Mi piace l’arte ma non quella orientale. Mi piace viaggiare ma, nelle scelte, non ho mai dato la preferenza a un paese asiatico. Sono affascinata dalla filosofia che regola la vita di questi popoli, ma mi sento estranea alla loro cultura, quasi venisse da un altro pianeta.
Invece, un giorno, da quest’arte e questa cultura mi sono lasciata conquistare.
La mia amica Sandra mi chiese di accompagnarla nel viaggio che aveva scelto. Dove? In Thailandia. Accettai.
Fu un viaggio strano e affascinante, alla scoperta di paesaggi insoliti, di un modo diverso di pensare la vita. Un modo delicato.
Ricordo ancora quel giorno, ormai lontano, uno fra tanti belli e intensi, che segnò in modo indelebile la mia memoria.
Quel giorno stavamo andando verso il tempio Wat Pho, dove si trova la monumentale statua coperta da lamine d’oro del Buddha disteso, lunga 46 metri e alta 15.
Davanti a me camminava una ragazza con il suo cagnolino. Il cane aveva il pelo lungo, bianco candido. Un fiocco di neve sotto i 45 gradi di Bangkok.

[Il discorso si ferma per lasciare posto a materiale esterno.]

(** The score is NaN when the leadership penalty and the global nudge are
    infinite: here the sum of the two alternative changes overflows, so that
    the median is -Infinity and the gap +Infinity, and the global change
    times 1.5 overflows as well. *)
Lemma computeMood_score_overflow :
  let huge := inject_Z (2 ^ 1023) in
  let arr :=
    [listed "bitcoin" 1 1 0; listed "ethereum" 1 1 (- huge);
     listed "solana" 1 1 (- huge)] in
  let globalJson :=
    VObj [("data",
           VObj [("market_cap_change_percentage_24h_usd",
                  VNum (Fin (inject_Z (3 * 2 ^ 1022))))])] in
  let m := @MarketOverview.computeMood evaluation_builtins (Some arr) globalJson in
  representable huge ∧ representable (inject_Z (3 * 2 ^ 1022)) ∧
  @MarketOverview.mood_leadershipGap30d evaluation_builtins arr = Some PInf ∧
  MarketOverview.score m = Some NaN ∧
  MarketOverview.state m = "crumbs-everywhere".
Proof.
  intros huge arr globalJson m. split_and!.
  - exists (2 ^ 52)%Z, 971%Z. split_and!; vm_compute; done.
  - exists 3%Z, 1022%Z. split_and!; vm_compute; done.
  - vm_compute. reflexivity.
  - vm_compute. reflexivity.
  - vm_compute. reflexivity.
Qed.

Section mood_bounds.
Context `{Builtins}.
Import MarketOverview.

Lemma computeMood_global_ext markets g1 g2 :
  mood_mcapChange24h g1 = mood_mcapChange24h g2 →
  computeMood markets g1 = computeMood markets g2.
Proof. intros E. unfold computeMood. by rewrite E. Qed.

(** Without a global change the blend is at most [hi] when the breadth
    terms are. *)
Lemma blend_without_global_le (s : Q) (hi : Z) (gap : option num) :
  (Z.abs hi < 2 ^ 53)%Z → (s <= inject_Z hi)%Q → (∀ g, gap = Some g → g ≠ NaN) →
  num_le
    match gap with
    | Some g => num_sub (Fin s) (num_mul (Math_max (Fin 0) g) (Fin (1 # 2)))
    | None => Fin s
    end (of_Z hi) = true.
Proof.
  intros B L N. destruct gap as [g|].
  - apply penalty_le; [by apply representable_Z | done | by apply N].
  - by apply num_le_Fin.
Qed.
End mood_bounds.

(** X2.  Without a global change the score of a non-empty list is at most 90,
    and at least 10 when the leadership gap is null as well. *)
Theorem computeMood_score_without_global `{Builtins}
    (c : MarketOverview.MarketAsset) (rest : list MarketOverview.MarketAsset)
    (globalJson : value) :
  MarketOverview.mood_mcapChange24h globalJson = None →
  ∃ z : Z,
    MarketOverview.score (MarketOverview.computeMood (Some (c :: rest)) globalJson) =
      Some (of_Z z) ∧
    (z ≤ 90)%Z ∧
    (MarketOverview.mood_leadershipGap30d (c :: rest) = None → (10 ≤ z)%Z).
Proof.
  intros Hmc.
  destruct (raw_score_without_global c rest globalJson Hmc)
    as (s & (s' & [= <-] & Bs) & _ & E).
  destruct (computeMood_nonempty c rest globalJson) as [S _].
  rewrite E in S. clear E.
  destruct (round_clamp_le
              match MarketOverview.mood_leadershipGap30d (c :: rest) with
              | Some gap =>
                  num_sub (Fin s) (num_mul (Math_max (Fin 0) gap) (Fin (1 # 2)))
              | None => Fin s
              end 90) as (z & Ez & Rz); [| lia |].
  { apply blend_without_global_le; [done | by destruct Bs |].
    intros g. apply leadershipGap30d_not_NaN. }
  exists z. split; [by rewrite S, Ez |]. split; [lia |].
  intros Hnone. rewrite Hnone in Ez.
  destruct (round_clamp_ge (Fin s) 10) as (z' & Ez' & Rz'); [| lia |].
  { apply num_le_Fin. by destruct Bs. }
  rewrite Ez in Ez'. apply of_Z_inj in Ez'. lia.
Qed.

Camminava libero senza guinzaglio, a fianco della sua “padrona”.
Era così inconsueta e deliziosa quella figurina bianca che mi chinai ad accarezzarla sorridendo.
Per un attimo il mondo orientale diventò occidentale.
Sandra mi chiamò, stavamo perdendo il gruppo.
Attraversavo la strada quando d’improvviso sentii un forte rumore di freni. Mi voltai nel momento preciso in cui l’auto investiva il cane.
Rimasi senza respiro, inchiodata al marciapiede, guardando quella piccola creatura candida che sussultava e stramazzava al suolo.
La memoria che ancora mi alitava dentro, di quelle carezze che ci avevano legato, di quegli sguardi che avevamo condiviso, di quel contatto veloce ma empatico fra due esseri che potevano amarsi, si accasciò in un attimo. Passai all’angoscia senza conforto che provo quando una creatura innocente diventa vittima. Il passaggio senza qualità dalla vita splendente alla morte, tradimento di quello splendore, mi offuscò e dovetti fare un grande sforzo per isolare la tremenda visione in un angolo buio della mente.
Nessuno gridò per la strada, nessuna particolare agitazione colse i passanti e neppure la ragazza. Ci fu silenzio, quasi raccoglimento.
Chiusi per un attimo gli occhi frenando le lacrime. Quando li riaprii, qualcuno aveva tolto il cane dalla strada e lo aveva adagiato sopra un muretto. Una mano gentile aveva posato accanto al corpicino inerte alcuni grandi fiori colorati. Il cane sembrava sull’altare come la statua di Buddha.
Questa immagine e il pensiero che ne è connesso, mi commossero al punto che ancora oggi la ricordo, nitida nei colori e nelle emozioni. Mi insegna.